(* ===== verification/ControlCalls.v ===== *)
(** * What a gateway asks of its control plane

    Model of the calls of [ControlPlane] ([crates/skimasque-cli/src/control.rs])
    that report or ask for something: heartbeats, labels, the audit chain, and the
    credentials of a platform gateway.  The polls are in [ControlSync], the
    registration in [ServerStart], the single-organisation mint in [Minting].

    A call builds one request and reads the answer.  The HTTP client and the
    control plane behind it are the parameter [Http]; the names of status codes
    ([http::StatusCode]) and the text of a body ([reqwest::Response::text]) are
    parameters too. *)

From S2P Require Import Prelude RustStr RustNet PolicyDest PolicyUnits PolicyModel PolicyEval PolicyParse.
From S2P Require Import Identity Credential Tenant Platform Service Revocation StateDir ControlSync Minting.
From S2P Require Import AuditLog AuditChain.

(** ** Requests *)

Inductive Method : Type := GET | POST | PUT.

Record HttpRequest : Type := mkHttp {
  method : Method;
  url : str;
  bearer_auth : option str;
  json : option data;
}.
Definition Http : Type := HttpRequest → result error Response.

Definition gateway_heartbeat (id : str) : str := of_string "/v1/gateways/" ++ id ++ of_string "/heartbeat".
Definition gateway_labels (id : str) : str := of_string "/v1/gateways/" ++ id ++ of_string "/labels".
Definition gateway_audit (id : str) : str := of_string "/v1/gateways/" ++ id ++ of_string "/audit".
Definition gateway_audit_head (id : str) : str := of_string "/v1/gateways/" ++ id ++ of_string "/audit/head".
Definition platform_credentials (id : str) : str := of_string "/v1/platform/gateways/" ++ id ++ of_string "/credentials".
Definition platform_audit (id : str) : str := of_string "/v1/platform/gateways/" ++ id ++ of_string "/audit".
Definition platform_audit_head_path (id : str) : str := of_string "/v1/platform/gateways/" ++ id ++ of_string "/audit/head".
Definition platform_heartbeat_path (id : str) : str := of_string "/v1/platform/gateways/" ++ id ++ of_string "/heartbeat".

(** ** Bodies *)

Record HeartbeatRequest : Type := mkHeartbeat {
  hr_status : str;
  policy_version : option Z;
  hr_usage : option UsageSnapshot;
}.
Record ShipAuditRequest : Type := mkShipAudit { sa_events : list ChainedAuditEvent }.
Record PlatformShipAuditRequest : Type := mkPlatformShipAudit { psa_events : list PlatformAuditEvent }.
Record ShipAuditResponse : Type := mkShipAuditResponse { sar_head_seq : Z }.
Record LabelsRequest : Type := mkLabels { labels : names str }.
Record Refusal : Type := mkRefusal { refusal_code : str; refusal_message : str }.

(** Every body that travels. *)
Class Bodies : Type := {
  heartbeat_body :: Serde HeartbeatRequest;
  platform_heartbeat_body :: Serde PlatformHeartbeat;
  ship_body :: Serde ShipAuditRequest;
  platform_ship_body :: Serde PlatformShipAuditRequest;
  shipped_body :: Serde ShipAuditResponse;
  head_body :: Serde AuditHead;
  labels_body :: Serde LabelsRequest;
  platform_mint_body :: Serde PlatformMintRequest;
  minted_body :: Serde MintResponse;
  refusal_body :: Serde Refusal;
}.

Section calls.
Context `{Bodies}.
Context (reason : Z → str) (text : data → str).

:::

**Task directions:** The answer should be a single number: how many lines in the entries contain "Context".

**Your solution:** 2